Sanger sequencing of patient, healthy brother, and their parents was performed. The NC_000005.10:g.92921015A>G (chr5, hg19) mutation was found to be de novo (Fig. 1a, b), and was not present in the healthy brother. The mutation was ascribed to be “pathogenic” by using well-established in silico tools of pathogenesis prediction (SIFT, PolyPhen2, MutPrep and Mutation Taster) (data not shown), and the amino acid residue was highly evolutionarily conserved (with PhastCons score of 1) from Homo sapiens to Xenopus tropicalis (Fig. 1c). At present, the missense mutation p.Lys96Glu has not been found in any genomic database (1000G, EVS, ExAC Browser or gnomAD Browser, accessed 2017-08-20).

The COUP-TF1 receptor possess two highly conserved domains: the DNA-binding domain (DBD) of 76 amino acids containing two conserved zinc-finger motifs, and the ligand-binding domain (LBD) of 186 amino acids (Fig. 1d) [10]. COUP-TF1 can repress gene expression by directly binding to the DNA-binding site of the gene, or can activate gene expression through forming a modulatory complex with the transcription factor Sp1, which binds at the Sp1 site of the gene [3].

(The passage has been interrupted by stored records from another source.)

(** ** Braking with the ignition off *)

(** C7.  With the ignition off, the pedal block of the integrator sets
    the accelerator to 0 whatever it was, and adds [0 - 0.5 * brakes] to
    the speed; drag and the clamps then apply to that speed. *)
Theorem ignition_off_braking (s : state) :
  ignition s = false ->
  let s1 := exec apply_pedals s in
  accel s1 = int2f 0 /\
  current_speed s1 =
    d2f (f2d (current_speed s)
         +d (f2d (int2f 0) -d lit (5 # 10) *d f2d (brakes s))) /\
  accel (exec simulateCar s) = int2f 0 /\
  current_speed (exec simulateCar s) = clamp (drag (current_speed s1)).
Proof.
  intros Hign s1; subst s1.
  rewrite exec_apply_pedals, exec_simulateCar.
  cbn [accel current_speed]; unfold next_speed, pedal_speed.
  rewrite Hign; repeat split.
Qed.

(** ** Who assigns the pedal commands *)

Lemma written_accel (c : cycle) (s : state) :
  written v_accel c s =
  match c with
  | ReadInputs _ _ _ => negb (cruise_mode s)
  | CruiseControl cc_sw => cc_sw && ignition s
  | SimulateCar => negb (ignition s)
  | _ => false
  end.
Proof.
  unfold written; destruct c; cbn [body].
  - rewrite log_readInputs; destruct (cruise_mode s); reflexivity.
  - reflexivity.
  - reflexivity.
  - rewrite log_cruiseControl; destruct (cc_sw && ignition s); reflexivity.
  - rewrite log_simulateCar.
    destruct (ignition s), (drag (pedal_speed s) <f int2f MIN_SPEED),
      (int2f MAX_SPEED <f _), (3 <? length (avg_speed_queue s))%nat;
      reflexivity.
Qed.

Lemma written_brakes (c : cycle) (s : state) :
  written v_brakes c s =
  match c with
  | ReadInputs _ _ _ => negb (cruise_mode s)
  | CruiseControl cc_sw => cc_sw && ignition s
  | _ => false
  end.
Proof.
  unfold written; destruct c; cbn [body].
  - rewrite log_readInputs; destruct (cruise_mode s); reflexivity.
  - reflexivity.
  - reflexivity.
  - rewrite log_cruiseControl; destruct (cc_sw && ignition s); reflexivity.
  - rewrite log_simulateCar.
    destruct (ignition s), (drag (pedal_speed s) <f int2f MIN_SPEED),
      (int2f MAX_SPEED <f _), (3 <? length (avg_speed_queue s))%nat;
      reflexivity.
Qed.

(** C9, amended.  [accel] is assigned by the input sampler exactly in the
    cycles where the cruise mode is off, by the cruise controller exactly
    in the cycles where it reads the cruise switch as on with the ignition
    on, and by the integrator exactly in the cycles where the ignition is
    off; [brakes] is assigned by the first two only, under the same
    conditions; the averager and the display never assign either. *)
Theorem pedal_writers (c : cycle) (s : state) :
  written v_accel c s =
    match c with
    | ReadInputs _ _ _ => negb (cruise_mode s)
    | CruiseControl cc_sw => cc_sw && ignition s
    | SimulateCar => negb (ignition s)
    | CalcAverageSpeed | DisplayToLCD => false
    end /\
  written v_brakes c s =
    match c with
    | ReadInputs _ _ _ => negb (cruise_mode s)
    | CruiseControl cc_sw => cc_sw && ignition s
    | SimulateCar | CalcAverageSpeed | DisplayToLCD => false
    end.
Proof.
  rewrite written_accel, written_brakes; destruct c; split; reflexivity.
Qed.
(** * Win32Main.cpp of the d3d12book demo: a shallow embedding

    The program is one translation unit, [MyDemos/D3D12/D3D12/Win32Main.cpp]:
    a Win32 window procedure and message loop around a Direct3D 12 context
    held in the global [g_DxApp].  The embedding keeps the source's shape:

    - the global [DxApp] struct is a record with the source's field names;
    - every function of the file is a computation in a small state monad
      over the [World] (the globals, the driver/GPU, the call trace and the
      answers of the environment), with the source's early [return]s;
    - [float] is IEEE binary32, computed with the Standard Library's
      [SpecFloat] at precision 24; [UINT]/[UINT64] are [Z] with the
      wrap-around written out;
    - Direct3D, DXGI and Win32 are the environment: whether a call succeeds
      is an answer read from [w_answers], what the performance counter
      reads is taken from [w_counter], what a successful call does is
      stated once per call in the section on the driver. *)

From Stdlib Require Import ZArith List Lia Bool String.
From Stdlib Require Import Floats.SpecFloat.
From stdpp Require Import base option list gmap strings.
From coqutil Require Import Datatypes.RecordSetters.
Import TriangleBracketNotations.

Local Open Scope string_scope.
Local Open Scope list_scope.
Local Open Scope Z_scope.

(** ** Machine integers *)

Module MachineInt.

Definition UINT_MOD : Z := 2 ^ 32.
Definition UINT64_MOD : Z := 2 ^ 64.
Lemma lookup_set_entry (k : string) (v : value) (d : list (string * value)) :
  Py.lookup k (set_entry k v d) = Some v.
Proof.
  induction d as [|[k' v'] d IH]; cbn.
  - now rewrite String.eqb_refl.
  - destruct (String.eqb_spec k' k) as [->|Hne]; cbn.
    + now rewrite String.eqb_refl.
    + apply String.eqb_neq in Hne. now rewrite Hne.
Qed.

Lemma lookup_set_entry_other (k k0 : string) (v : value) (d : list (string * value)) :
  k0 <> k -> Py.lookup k0 (set_entry k v d) = Py.lookup k0 d.
Proof.
  intros Hne. induction d as [|[k' v'] d IH]; cbn.
  - destruct (String.eqb_spec k k0) as [->|_]; [contradiction | reflexivity].
  - destruct (String.eqb_spec k' k) as [->|Hk]; cbn.
    + destruct (String.eqb_spec k k0) as [->|_]; [contradiction | reflexivity].
    + now rewrite IH.
Qed.

Lemma mark_monitored_entries (E : env) (ids : list string) (repo marked : value) :
  Repos.mark_monitored E ids repo = Ret marked ->
  exists id,
    Py.getitem marked "id" = Ret id /\
    Py.getitem marked "is_monitored"
    = Ret (VBool (existsb (String.eqb (Py.str (repr_container E) id)) ids)).
Proof.
  unfold Repos.mark_monitored.
  destruct (Py.getitem repo "id") as [id|e] eqn:Hid; [|discriminate]. cbn [obind].
  destruct repo as [| | | | | |d]; try discriminate.
  intros H. inversion H; subst marked. exists id. cbn [Py.getitem] in *.
  rewrite lookup_set_entry, lookup_set_entry_other by discriminate.
  split; [exact Hid | reflexivity].
Qed.

Lemma monitored_repo_ids_spec (d : database) (user : User.row) (github_repo_id : string) :
  existsb (String.eqb github_repo_id) (Repos.monitored_repo_ids d user) = true
  <-> monitors d (User.id user) github_repo_id.
Proof.
  unfold Repos.monitored_repo_ids, Repos.user_repos, monitors.
  rewrite existsb_exists. split.
  - intros (x & Hin & Heq). apply String.eqb_eq in Heq. subst x.
    apply in_map_iff in Hin as (row & Hg & Hin).
    apply filter_In in Hin as [Hin Hm]. apply filter_In in Hin as [Hin Hu].
    exists row. repeat split; auto.
    destruct (Repository.user_id row) as [uid|]; [|discriminate].
    apply Z.eqb_eq in Hu. now subst.
  - intros (row & Hin & Hu & Hm & Hg). exists github_repo_id.
    split; [|apply String.eqb_refl].
    apply in_map_iff. exists row. split; [exact Hg|].
    apply filter_In. split; [|exact Hm].
    apply filter_In. split; [exact Hin|]. rewrite Hu. apply Z.eqb_refl.
Qed.
(** * The virtio RDMA provider: data path of [providers/virtio/virtio_rdma.c]

    A shallow embedding of the translation tables, the send/receive posting
    path and the completion-queue poller, with the properties of the
    design document stated over it.

    Conventions.
    - C integers are [Z]; a conversion to [uint8_t] or [uint32_t] is written
      out with [u8] and [u32].
    - A linked list of work requests ([wr->next]) is a Rocq list; a pointer
      to a work request is the suffix of the list that starts there, and
      [NULL] is [[]].
    - A buffer-pool entry travels with the contents of its slot: whoever
      holds the entry (free list, ring, or a local variable) holds the slot.
    - The enumerators, sizes and errno values come from headers that are not
      part of the translation unit ([infiniband/verbs.h],
      [virtio_rdma_abi.h], [errno.h]); they are the fields of the class
      [Headers], and every function is parametrised by it. *)

From Stdlib Require Import ZArith List Bool Lia.
From Stdlib Require Strings.Byte.
From Stdlib Require Import Permutation.
From Stdlib Require Strings.String Strings.Ascii.
Import ListNotations.
Local Open Scope Z_scope.

Set Implicit Arguments.

(* ------------------------------------------------------------------ *)
(** ** Integer conversions *)

Definition u8 (x : Z) : Z := x mod 256.
Definition u32 (x : Z) : Z := x mod 2 ^ 32.

Definition is_u8 (x : Z) : Prop := 0 <= x < 256.
Lemma _junction_terminate_step J r S m cJ :
  ring m J r -> load J m = Some cJ -> ports_ok m ->
  exists m', _junction_terminate J m = Some m' /\ step J S m m'.
Proof.
  intros Hr HJ Hports. unfold _junction_terminate.
  destruct (modify_step J S J (Channel_IQualify teq_terminate) m cJ HJ)
    as (m1 & -> & Hs1 & HJ1 & _); [by repeat split|done|by intros _|].
  simpl. rewrite HJ1. simpl.
  assert (ring m1 J r) as Hr1.
  { destruct Hr as (Hn & Hp & Hnd). split; [|split; [|done]].
    - eapply step_chain; [apply links_next|exact Hs1|exact Hn].
    - eapply step_chain; [apply links_prev|exact Hs1|exact Hp]. }
  destruct (ring_next_head _ _ _ _ Hr1 HJ1) as [Hh Hn].
  simpl in Hh. rewrite Hh. simpl.
  destruct (ring_each_step J S (Channel_DQualify teq_terminate)) with (rest := r) (m := m1)
    (fuel := fuel_of m1) as (m2 & -> & Hs2 & HJ2).
  - intros c. by repeat split.
  - by apply ring_fuel with J.
  - by eapply ring_J_not_in.
  - done.
  - simpl.
    assert (ports_ok m2) as Hports2.
    { eapply step_ports_ok; [|exact Hports]. by eapply step_trans. }
    rewrite HJ1 in HJ2.
    destruct (ports_ok_channel_port _ _ _ Hports2 HJ2) as (pa & p & Hp).
    rewrite Hp. simpl.
    apply channel_port_Some in Hp as (c' & _ & _ & Hlp).
    destruct (modify_port_step J S pa (port_unlatch p_neutral) m2 p Hlp) as (m3 & -> & Hs3 & _).
    eexists. split; [done|].
    eapply step_trans; [exact Hs1|]. by eapply step_trans.
Qed.

(** ** The delta scan inside a cycle *)

Lemma junction_transfer_delta_loop_inv J r : forall path l m fuel,
  (length path < fuel)%nat ->
  (exists pre, rev r = pre ++ path) ->
  cycle_inv J r l m -> events_in [] m ->
  (exists cJ, load J m = Some cJ /\ delta cJ = 0) ->
  exists m' l', junction_transfer_delta_loop fuel J (default J (head path)) m = Some m'
    /\ cycle_inv J r l' m' /\ events_in [] m'.
Proof.
  induction path as [|x path IH]; intros l m fuel Hfuel [pre Hpre] Hinv Hev (cJ & HJ & HdJ).
  - destruct fuel as [|fuel]; [simpl in Hfuel; lia|].
    exists m, l. simpl. rewrite HJ. simpl. rewrite HdJ. done.
  - destruct fuel as [|fuel]; [simpl in Hfuel; lia|].
    pose proof Hinv as (_ & _ & Hring & _).
    assert (x ∈ r) as Hxr.
    { apply list_elem_of_In. apply in_rev. apply list_elem_of_In.
      rewrite Hpre. apply elem_of_app. right. left. }
    assert (x <> J) as HxJ.
    { intros ->. by apply (ring_J_not_in _ _ _ Hring). }
    destruct (ring_member _ _ _ x Hring) as [c Hc]; [by right|].
    simpl. rewrite Hc. simpl.
    destruct (Z.eqb_spec (delta c) 0) as [?|Hd]; [by exists m, l|].
    destruct (modify_step J [] x (Channel_StateMerge (delta c)) m c Hc)
      as (m1 & -> & Hs1 & Hl1 & Hfr1 & _); [by repeat split|done|by intros ->|].
    simpl.
    destruct (modify_step J [] x Channel_ClearDelta m1 _ Hl1)
      as (m2 & -> & Hs2 & Hl2 & Hfr2 & _); [by repeat split|done|by intros ->|].
    simpl.
    assert (step J [] m m2) as Hs by (by eapply step_trans).
    pose proof (cycle_inv_step _ _ _ _ _ _ Hinv Hs) as Hinv2.
    pose proof (events_in_step _ _ _ _ _ (reflexivity _) Hev Hs) as Hev2.
    destruct (AddTransfer_inv J r l [] x m2 Hinv2 Hev2 Hxr)
      as (m3 & l3 & -> & Hinv3 & Hev3 & Htl3).
    simpl.
    (* the pointer to follow *)
    pose proof Hinv3 as (_ & _ & (_ & Hprev3 & _) & _).
    rewrite Hpre in Hprev3. rewrite <- app_assoc, app_comm_cons in Hprev3.
    apply chain_app in Hprev3 as [_ Hprev3].
    change ((x :: path) ++ [J]) with (x :: path ++ [J]) in Hprev3.
    apply chain_head in Hprev3 as [Hx3 _].
    apply ptr_at_Some in Hx3 as (c3 & Hc3 & Hp3).
    rewrite Hc3. simpl. rewrite Hp3. simpl.
    apply IH with l3; try done.
    + simpl in Hfuel. lia.
    + exists (pre ++ [x]). by rewrite <- app_assoc.
    + destruct (ring_member _ _ _ J (proj1 (proj2 (proj2 Hinv3)))) as [cJ3 HJ3]; [left|].
      exists cJ3. split; [done|].
      destruct (Htl3 _ _ HJ3) as (cJ2 & HJ2 & ->). simpl.
      rewrite Hfr2, Hfr1 in HJ2 by done. congruence.
Qed.

Lemma junction_transfer_delta_inv J r l m :
  cycle_inv J r l m -> events_in [] m ->
  (exists cJ, load J m = Some cJ /\ delta cJ = 0) ->
  exists m' l', junction_transfer_delta J m = Some m'
    /\ cycle_inv J r l' m' /\ events_in [] m'.
Proof.
  intros Hinv Hev (cJ & HJ & HdJ).
  pose proof Hinv as (_ & _ & Hring & _).
  pose proof Hring as (_ & Hprev & _).
  apply chain_head in Hprev as [Hh _].
  apply ptr_at_Some in Hh as (c & Hc & Hh). rewrite HJ in Hc. injection Hc as <-.
  destruct (junction_transfer_delta_loop_inv J r (rev r) l m (fuel_of m))
    as (m' & l' & Hrun & ? & ?); try done.
  - rewrite length_rev. by apply ring_fuel with J.
  - by exists [].
  - by exists cJ.
  - exists m', l'. unfold junction_transfer_delta. rewrite HJ. simpl. rewrite Hh. simpl. done.
Qed.

(** ** Detaching from the ring *)

Lemma ring_diff_refl c : ring_diff c c.
Proof. unfold ring_diff. by destruct c. Qed.

Lemma ring_diff_set_next c c' x : ring_diff c c' -> ring_diff c (set_next x c').
Proof. unfold ring_diff. intros ->. by destruct c. Qed.

Lemma ring_diff_set_prev c c' x : ring_diff c c' -> ring_diff c (set_prev x c').
Proof. unfold ring_diff. intros ->. by destruct c. Qed.

Lemma ring_diff_fields c c' :
  ring_diff c c' ->
  lltransfer c' = lltransfer c /\ events c' = events c /\ port c' = port c.
Proof. unfold ring_diff. intros ->. done. Qed.

Lemma detach_segment_loads m p s cp cs :
  load p m = Some cp -> load s m = Some cs ->
  exists m2,
    (m1 ← modify p (set_next (Some s)) m; modify s (set_prev (Some p)) m1) = Some m2
    /\ ptr_at next m2 p = Some s
    /\ ptr_at prev m2 s = Some p
    /\ (forall a, a <> p -> ptr_at next m2 a = ptr_at next m a)
    /\ (forall a, a <> s -> ptr_at prev m2 a = ptr_at prev m a)
    /\ (forall a, option_Forall2 ring_diff (load a m) (load a m2))
    /\ (forall a, a <> p -> a <> s -> load a m2 = load a m)
    /\ ports m2 = ports m /\ kern m2 = kern m.
Proof.
  intros Hp Hs. rewrite (modify_Some _ _ _ _ Hp). simpl.
  set (m1 := store p (set_next (Some s) cp) m).
  destruct (decide (s = p)) as [->|Hne].
  - assert (load p m1 = Some (set_next (Some p) cp)) as Hp1 by apply load_store_eq.
    rewrite (modify_Some _ _ _ _ Hp1). eexists. split; [done|].
    unfold m1. rewrite store_store.
    split; [by rewrite ptr_at_store_eq|]. split; [by rewrite ptr_at_store_eq|].
    split; [intros a Ha; by rewrite ptr_at_store_ne|].
    split; [intros a Ha; by rewrite ptr_at_store_ne|].
    split; [|split; [intros a Ha _; by rewrite load_store_ne|done]].
    intros a. destruct (decide (a = p)) as [->|Ha].
    + rewrite load_store_eq, Hp. constructor.
      apply ring_diff_set_prev, ring_diff_set_next, ring_diff_refl.
    + rewrite load_store_ne by done. destruct (load a m); constructor. apply ring_diff_refl.
  - assert (load s m1 = Some cs) as Hs1 by (unfold m1; by rewrite load_store_ne).
    rewrite (modify_Some _ _ _ _ Hs1). eexists. split; [done|].
    split.
    { rewrite ptr_at_store_ne by congruence. unfold m1. by rewrite ptr_at_store_eq. }
    split; [by rewrite ptr_at_store_eq|].
    split.
    { intros a Ha. rewrite (ptr_at_store_same next s cs) by done.
      unfold m1. by rewrite ptr_at_store_ne. }
    split.
    { intros a Ha. rewrite ptr_at_store_ne by done. unfold m1.
      by rewrite (ptr_at_store_same prev p cp). }
    split; [|split; [|done]].
    + intros a. destruct (decide (a = s)) as [->|Has].
      * rewrite load_store_eq, Hs. constructor. apply ring_diff_set_prev, ring_diff_refl.
      * rewrite load_store_ne by done. unfold m1. destruct (decide (a = p)) as [->|Hap].
        -- rewrite load_store_eq, Hp. constructor. apply ring_diff_set_next, ring_diff_refl.
        -- rewrite load_store_ne by done. destruct (load a m); constructor.
           apply ring_diff_refl.
    + intros a Hap Has. rewrite load_store_ne by done. unfold m1.
      by rewrite load_store_ne.
Qed.

Lemma rev_middle (r1 r2 : list addr) t : rev (r1 ++ t :: r2) = rev r2 ++ t :: rev r1.
Proof. rewrite rev_app_distr. simpl. by rewrite <- app_assoc. Qed.

Lemma default_head_rev (J : addr) l : default J (head (rev l)) = default J (last l).
Proof. by rewrite rev_reverse, head_reverse. Qed.

Lemma default_last_rev (J : addr) l : default J (last (rev l)) = default J (head l).
Proof. by rewrite rev_reverse, last_reverse. Qed.

Lemma default_head_in (J : addr) l : default J (head l) ∈ J :: l.
Proof. destruct l; simpl; [left|right; left]. Qed.

Lemma default_last_in (J : addr) l : default J (last l) ∈ J :: l.
Proof.
  destruct (cons_snoc J l) as (A & p & HA & Hp). rewrite <- Hp, HA.
  apply elem_of_app. right. left.
Qed.

(** A store outside of the ring. *)
Lemma ring_store_off m J r t c : ring m J r -> t ∉ J :: r -> ring (store t c m) J r.
Proof.
  intros (Hn & Hp & Hnd) Ht. split; [|split; [|done]].
  - change (J :: r ++ [J]) with ((J :: r) ++ [J]) in *.
    eapply chain_frame; [|exact Hn]. intros a Ha. apply ptr_at_store_ne. by intros ->.
  - change (J :: rev r ++ [J]) with ((J :: rev r) ++ [J]) in *.
    eapply chain_frame; [|exact Hp]. intros a Ha. apply ptr_at_store_ne. intros ->.
    apply Ht. apply elem_of_cons in Ha as [->|Ha]; [left|right].
    by apply list_elem_of_In, in_rev, list_elem_of_In in Ha.
Qed.

(** [TRANSIT_DETACH_SEGMENT(t, t)] takes a member out of the ring and
    leaves its own pointers as they are. *)
Lemma TRANSIT_DETACH_SEGMENT_ring J r1 t r2 m :
  ring m J (r1 ++ t :: r2) ->
  exists m' ct, TRANSIT_DETACH_SEGMENT t t m = Some m'
    /\ load t m = Some ct /\ load t m' = Some ct
    /\ (t ∉ J :: r1 ++ r2)
    /\ ring m' J (r1 ++ r2)
    /\ (forall a, option_Forall2 ring_diff (load a m) (load a m'))
    /\ (forall a, a ∉ J :: r1 ++ r2 -> load a m' = load a m)
    /\ ports m' = ports m /\ kern m' = kern m.
Proof.
  intros Hring. pose proof Hring as (Hn & Hp & Hnd).
  set (p := default J (last r1)). set (s := default J (head r2)).
  apply NoDup_cons in Hnd as [HJ Hnd].
  apply NoDup_app in Hnd as (Hnd1 & Hdis & Hnd2).
  apply NoDup_cons in Hnd2 as [Ht2 Hnd2].
  assert (t <> J) as HtJ.
  { intros ->. apply HJ. apply elem_of_app. right. left. }
  assert (t ∉ r1) as Ht1.
  { intros Hin. apply (Hdis t Hin). left. }
  assert (J ∉ r1) as HJ1 by (intros Hin; apply HJ; apply elem_of_app; by left).
  assert (J ∉ r2) as HJ2 by (intros Hin; apply HJ; apply elem_of_app; right; by right).
  assert (p ∈ J :: r1) as Hpin by apply default_last_in.
  assert (s ∈ J :: r2) as Hsin by apply default_head_in.
  assert (p <> t) as Hpt.
  { intros Heq. rewrite Heq in Hpin. apply elem_of_cons in Hpin as [?|?]; done. }
  assert (s <> t) as Hst.
  { intros Heq. rewrite Heq in Hsin. apply elem_of_cons in Hsin as [?|?]; done. }
  (* the two chains around [t] *)
  destruct (cons_snoc J r1) as (A & p' & HA & Hp'). fold p in Hp'. subst p'.
  assert (chain next m (A ++ p :: t :: r2 ++ [J])) as Hn'.
  { replace (A ++ p :: t :: r2 ++ [J]) with (J :: (r1 ++ t :: r2) ++ [J]); [done|].
    rewrite <- app_assoc. by apply snoc_app_eq. }
  destruct (cons_snoc J (rev r2)) as (B & s' & HB & Hs').
  rewrite default_last_rev in Hs'. fold s in Hs'. subst s'.
  assert (chain prev m (B ++ s :: t :: rev r1 ++ [J])) as Hp'.
  { replace (B ++ s :: t :: rev r1 ++ [J]) with (J :: rev (r1 ++ t :: r2) ++ [J]); [done|].
    rewrite rev_middle. rewrite <- app_assoc. by apply snoc_app_eq. }
  assert (ptr_at next m t = Some s) as Htn.
  { apply chain_app in Hn' as [_ H]. apply chain_cons in H as [_ H].
    by apply chain_head in H as [? _]. }
  assert (ptr_at prev m t = Some p) as Htp.
  { apply chain_app in Hp' as [_ H]. apply chain_cons in H as [_ H].
    apply chain_head in H as [H _]. by rewrite default_head_rev in H. }
  apply ptr_at_Some in Htn as (ct & Hct & Hnext).
  apply ptr_at_Some in Htp as (ct' & Hct' & Hprev).
  rewrite Hct in Hct'. injection Hct' as <-.
  destruct (ring_member _ _ _ p Hring) as [cp Hcp].
  { apply elem_of_cons in Hpin as [->|?]; [left|right; apply elem_of_app; by left]. }
  destruct (ring_member _ _ _ s Hring) as [cs Hcs].
  { apply elem_of_cons in Hsin as [->|?]; [left|right; apply elem_of_app; right; by right]. }
  destruct (detach_segment_loads m p s cp cs Hcp Hcs)
    as (m2 & Hseg & Hpn & Hsp & Hfn & Hfp & Hdiff & Hoff & Hports & Hkern).
  exists m2, ct. split.
  { unfold TRANSIT_DETACH_SEGMENT. rewrite Hct. simpl.
    rewrite Hprev, Hnext. simpl. exact Hseg. }
  split; [done|]. split; [rewrite Hoff; done|].
  split.
  { intros Hin. apply elem_of_cons in Hin as [?|Hin]; [done|].
    apply elem_of_app in Hin as [?|?]; done. }
  split; [|split; [done|split; [|done]]].
  - split; [|split].
    + replace (J :: (r1 ++ r2) ++ [J]) with (A ++ p :: r2 ++ [J]).
      2:{ rewrite <- app_assoc. symmetry. by apply snoc_app_eq. }
      eapply chain_remove; [exact Hn'|exact Hpn|].
      intros a Ha. apply Hfn.
      assert (NoDup (A ++ [p])) as HndA.
      { rewrite <- HA. by apply NoDup_cons. }
      apply NoDup_app in HndA as (_ & HdisA & _).
      apply elem_of_app in Ha as [Ha|Ha].
      * intros ->. apply (HdisA p Ha). left.
      * intros ->. apply elem_of_cons in Hpin as [->|Hin]; [done|].
        apply (Hdis p Hin). by right.
    + replace (J :: rev (r1 ++ r2) ++ [J]) with (B ++ s :: rev r1 ++ [J]).
      2:{ rewrite rev_app_distr. rewrite <- app_assoc. symmetry. by apply snoc_app_eq. }
      eapply chain_remove; [exact Hp'| |].
      * rewrite default_head_rev. exact Hsp.
      * intros a Ha. apply Hfp.
        assert (NoDup (B ++ [s])) as HndB.
        { rewrite <- HB. apply NoDup_cons. split.
          - intros Hin. apply list_elem_of_In, in_rev, list_elem_of_In in Hin. done.
          - rewrite rev_reverse, reverse_Permutation. done. }
        apply NoDup_app in HndB as (_ & HdisB & _).
        apply elem_of_app in Ha as [Ha|Ha].
        -- intros ->. apply (HdisB s Ha). left.
        -- apply list_elem_of_In, in_rev, list_elem_of_In in Ha.
           intros ->. apply elem_of_cons in Hsin as [->|Hin]; [done|].
           apply (Hdis s Ha). by right.
    + apply NoDup_cons. split.
      * intros Hin. apply elem_of_app in Hin as [?|?]; done.
      * apply NoDup_app. split; [done|]. split; [|done].
        intros a Ha Har. apply (Hdis a Ha). by right.
  - intros a Ha. apply Hoff.
    + intros ->. apply Ha. apply elem_of_cons in Hpin as [->|?]; [left|right].
      apply elem_of_app. by left.
    + intros ->. apply Ha. apply elem_of_cons in Hsin as [->|?]; [left|right].
      apply elem_of_app. by right.
Qed.
(** Every word that starts inside a phrase is one of its words. *)
Lemma phrase_words (ws : list string) (t : string) :
  phrase ws t ->
  Forall (fun w => all alpha_char w = true) ws ->
  forall A B k,
    String.length A <= k < String.length A + String.length t ->
    starts_word (A ++ t ++ B) k ->
    In (Py.lower (word_at (A ++ t ++ B) k)) ws.
Proof.
  induction 1 as [|w ws m sp x E S P IH]; intros F A B k Hk SW.
  - simpl in Hk. lia.
  - inversion F as [|? ? Fw Fws]; subst w.
    pose proof (lower_alpha m Fw) as Wm.
    rewrite !slen_app in Hk. destruct SW as [SW1 SW2].
    rewrite !sapp_assoc in *.
    destruct (Nat.eq_dec k (String.length A)) as [->|NE].
    { left. unfold word_at. rewrite skip_app.
      symmetry. f_equal. apply take_word_app; [exact Wm|].
      now apply spaces_head. }
    destruct (Nat.lt_ge_cases k (String.length A + String.length m)) as [L1|G1].
    { exfalso. destruct SW2 as [->|SW2]; [lia|].
      rewrite char_at_mid in SW2 by lia.
      destruct (all_word_at _ m (k - 1 - String.length A) Wm) as (c & C & W);
        [lia|].
      rewrite C in SW2. unfold word_char in W. congruence. }
    destruct (Nat.lt_ge_cases k (String.length A + String.length m
                                 + String.length sp)) as [L2|G2].
    { exfalso. rewrite <- (sapp_assoc A m) in SW1.
      rewrite char_at_mid in SW1 by (rewrite slen_app; lia).
      destruct (all_word_at _ sp (k - String.length (A ++ m)) (spaces_all _ S))
        as (c & C & W); [rewrite slen_app; lia|].
      rewrite C in SW1. apply space_not_word in W. unfold word_char in W.
      congruence. }
    right.
    replace (A ++ m ++ sp ++ x ++ B) with ((A ++ m ++ sp) ++ x ++ B) in *
      by now rewrite !sapp_assoc.
    apply IH; [exact Fws| |split; assumption].
    rewrite !slen_app. lia.
Qed.

Lemma transitions_words (ws : list string) :
  In ws TRANSITIONS ->
  Forall (fun w => all alpha_char w = true) ws
  /\ forall w, In w ws -> In w TRANSITION_WORDS.
Proof.
  simpl. intros [<-|[<-|[<-|[<-|[<-|[<-|[<-|[<-|[]]]]]]]]];
    (split; [repeat constructor|simpl; tauto]).
Qed.

Lemma verbs_not_transitions (w : string) :
  In w TASK_VERBS -> In w TRANSITION_WORDS -> False.
Proof.
  intros V T.
  assert (D : forallb (fun v => negb (existsb (String.eqb v) TRANSITION_WORDS))
                TASK_VERBS = true) by reflexivity.
  rewrite forallb_forall in D. specialize (D w V).
  apply negb_true_iff in D.
  assert (E : existsb (String.eqb w) TRANSITION_WORDS = true).
  { apply existsb_exists. exists w. split; [exact T|apply String.eqb_refl]. }
  congruence.
Qed.

Lemma is_empty_length (s : string) : Py.is_empty s = true -> String.length s = 0.
Proof. destruct s; [reflexivity|discriminate]. Qed.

The functional effect of this mutation in NR2F1 gene was studied by an in vitro dual-luciferase reporter assay [9]. In this assay, HEK293T cells were cotransfected with pXP2-NGFI-A vector, containing the firefly luciferase cDNA under control of a NR2F1-activated promoter NGFI-A (−168/+33), and either wild-type or mutant FLAG-tagged mouse Nr2f1 constructs in pcDNA5 vector. A Renilla luciferase cloned in pRL-TK vector was used as internal control for normalization. With the same level of protein expression of wild-type and mutant mouse COUP-TF1 (Fig. 2a), the mutation p.Lys96Glu almost abolished the ability of COUP-TF1 to fully activate the NGFI-A (−168/+33) reporter (Fig. 2b).

Fig. 2
figure 2

In vitro luciferase reporter assay. a Immunoblot analysis of FLAG-tagged mouse COUP transcription factor 1 (COUP-TF1) expression in transfection. b Effect of the p.K96E mutation in the mouse COUP-TF1 on activation of NGFI-A promoter-driven reporter. HEK293T cells cotransfected with luciferase vector (pXP2-NGFI-A) and either wild-type (wt) or mutant (Lys96Glu or K96E) FLAG-tagged of mouse Nr2f1 gene in pcDNA5 expression vector were analyzed. The luciferase activity of wt Nr2f1 and the empty vector were set as 100 and 0%, respectively. Data are means ± SEM (n = 3) *P < 0.001 (unpaired two-tailed t-test)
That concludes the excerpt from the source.